Apple chief executive Tim Cook plans to propose a “dramatic simplification” of corporate tax laws when he testifies for the first time before Congress next week, just as lawmakers are considering an overhaul of the tax code.

In an interview with The Washington Post, Cook said he will present specific proposals aimed at encouraging companies to bring back foreign earnings to the United States and invest that money injob creation, as well as research and development. He will speak at a Senate hearing Tuesday that is taking aim at companies that shift profits overseas to lower their tax bills.

More than 1,000 U.S. companies hold an estimated $1.7 trillion in earnings overseas, according to a JPMorgan report. And Apple, which has built up one of the biggest cash piles in corporate history, holds massive amounts in foreign countries.

Some companies, especially large multinationals, have argued that U.S. rates are too high and out of step with other developed economies.

“If you look at it today, to repatriate cash to the U.S., you need to pay 35 percent of that cash. And that is a very high number,” Cook said in an interview Thursday. “We are not proposing that it be zero. I know many of our peers believe that. But I don’t view that. But I think it has to be reasonable.”

But some tax analysts doubt whether merely lowering rates would work, given the sophisticated techniques companies employ to lower their tax bills.

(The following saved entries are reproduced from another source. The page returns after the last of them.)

(* ===== verification/Background.v ===== *)
(** * The background profile of one user ([internal/background])

    The controller that registers the observer with the user's service manager and
    starts, stops and removes it.  Its state is a directory below the install root: a
    marker, the settings, the registration template and, while it is being disabled,
    a disabling file.  Operations are serialized by a guard directory and a lock.

    The controller is a program over system calls and the platform adapter's
    operations, on Unix ([rejectReparse] and [validatePlatformPath] accept
    everything there). *)

From S2P Require Import Prelude GoText Effects.

#[local] Open Scope string_scope.
#[local] Open Scope Z_scope.

(** ** Data *)

Inductive State := StateManagerUnavailable | StateNotRegistered | StateRegisteredStopped | StateRunning
| StateUnreachable | StateNotReady.
Inductive Readiness := ReadinessUnknown | ReadinessReady | ReadinessNotReady | ReadinessUnreachable.
Inductive DiagnosticsAvailability := DiagnosticsUnknown | DiagnosticsAvailable | DiagnosticsUnavailable | DiagnosticsDisabled.
Inductive Code := CodeOK | CodeManagerUnavailable | CodeNotRegistered | CodeStopped | CodeUnreachable | CodeNotReady
| CodeReadinessUnknown | CodeInvalidSettings | CodeUnsafeManagedState | CodeRegistrationMismatch | CodeOperationActive
| CodeGracefulStopFailed | CodeManagerOperationFailed.

Record Settings := MkSettings {
  se_StateDir : string; se_ListenAddress : string; se_DockerEndpoint : string; se_LogSources : list string }.

#[global] Instance Settings_eq_dec : EqDecision Settings.
Proof. solve_decision. Defined.

Record registration := MkRegistration { rg_fileName : string; rg_content : string }.
Record managerState := MkManagerState { ms_available : bool; ms_registered : bool; ms_running : bool }.
Record ProbeStatus := MkProbeStatus { pb_Readiness : Readiness; pb_Diagnostics : DiagnosticsAvailability }.
(** Scope and session limitation are constants. *)
Record Status := MkStatus {
  st_State : State; st_Code : Code; st_Readiness : Readiness; st_Diagnostics : DiagnosticsAvailability;
  st_Registered : bool; st_Running : bool }.

(** A coded error, or one of the adapter's own. *)
Inductive berror := Coded (c : Code) | Uncoded.
(** What the operations return: the zero [Status] is [None]. *)
Definition outcome : Type := option Status * option berror.

Definition markerFile : string := ".managed".
Definition settingsFile : string := "settings.json".
Definition lockDirectory : string := ".operation-lock".
Definition disablingFile : string := ".disabling".
Definition guardOwner : string := ".background-owner".
Definition newline : string := String (Ascii.ascii_of_N 10) EmptyString.
Definition guardOwnerMarker : string := "home-lab-observer-background-install-guard-v1" ++ newline.
Definition managedRootMarker : string := "home-lab-observer-managed-v1".
Definition backgroundMarker : string := "home-lab-observer-background-v1".
Definition markerText : string := backgroundMarker ++ newline.
Definition maxSettingsBytes : Z := 16384.
Definition maxRegistrationBytes : Z := 65536.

Cook will appear before the Senate permanent subcommittee on investigations, which has grilled companies such as Microsoft and Hewlett-Packard on the ways they moved profits overseas to lower their tax bills. Cook, who will be the only corporate executive testifying at the hearing, is likely to face questions along these lines from the chairman, Sen. Carl M. Levin (D-Mich.).

Apple has $145 billion in cash, but analysts estimate it has only $45 billion available in the United States. The company surprised global investors last month when it launched one of the biggest corporate debt offerings in history to help fund payouts to shareholders. Analysts viewed that move as a tactic to borrow against its cash to pay dividends to investors and avoid U.S. taxes.

Cook, who declined to lay out his recommendations in detail, will make his first appearance at a congressional hearing since taking over as chief executive in 2011. Apple, one of the most valuable companies in the world by market value, does not have a large staff in Washington, nor does it often engage in policy matters.

The executive’s appearance before lawmakers signals a shift by the company to be more involved in inside-the-Beltway matters.

“Apple has a very strong moral compass, and we believe in really good corporate citizenship,” Cook said. “You can see this in the number of jobs we create in the U.S. and how much we invest in the U.S.”

As it has experienced massive growth, Apple has faced greater scrutiny of its business practices, especially the way it manufactures electronics in China. Recently, the company has been touting its contributions to the U.S. economy.

Cook said Apple aims to create more jobs in the United States. When manufacturing begins later this year on a $100 million project for a line of Mac computers, components will be made in Arizona and the final assembly will take place in Texas.

The announcement earned Cook acknowledgment during Obama’s State of the Union speech early this year and a seat next to first lady Michelle Obama.

This year, Cook said, the company is on track to pay $7 billion in federal taxes.

“When you combine state and federal, Apple is paying approximately $1 million an hour in just domestic income taxes,” he said.

“You may not know this, but Apple likely is the largest corporate taxpayer in the U.S.,” Cook added.

Tech companies often have an easier time shifting profits across national borders because much of their assets are intellectual property, rather than equipment or factories. Apple was able to cut its federal bill by “billions of dollars” in 2011 through income shifting, according to calculations by Martin Sullivan, chief economist at the nonprofit group Tax Analysts.

Jia Lynn Yang contributed to this report.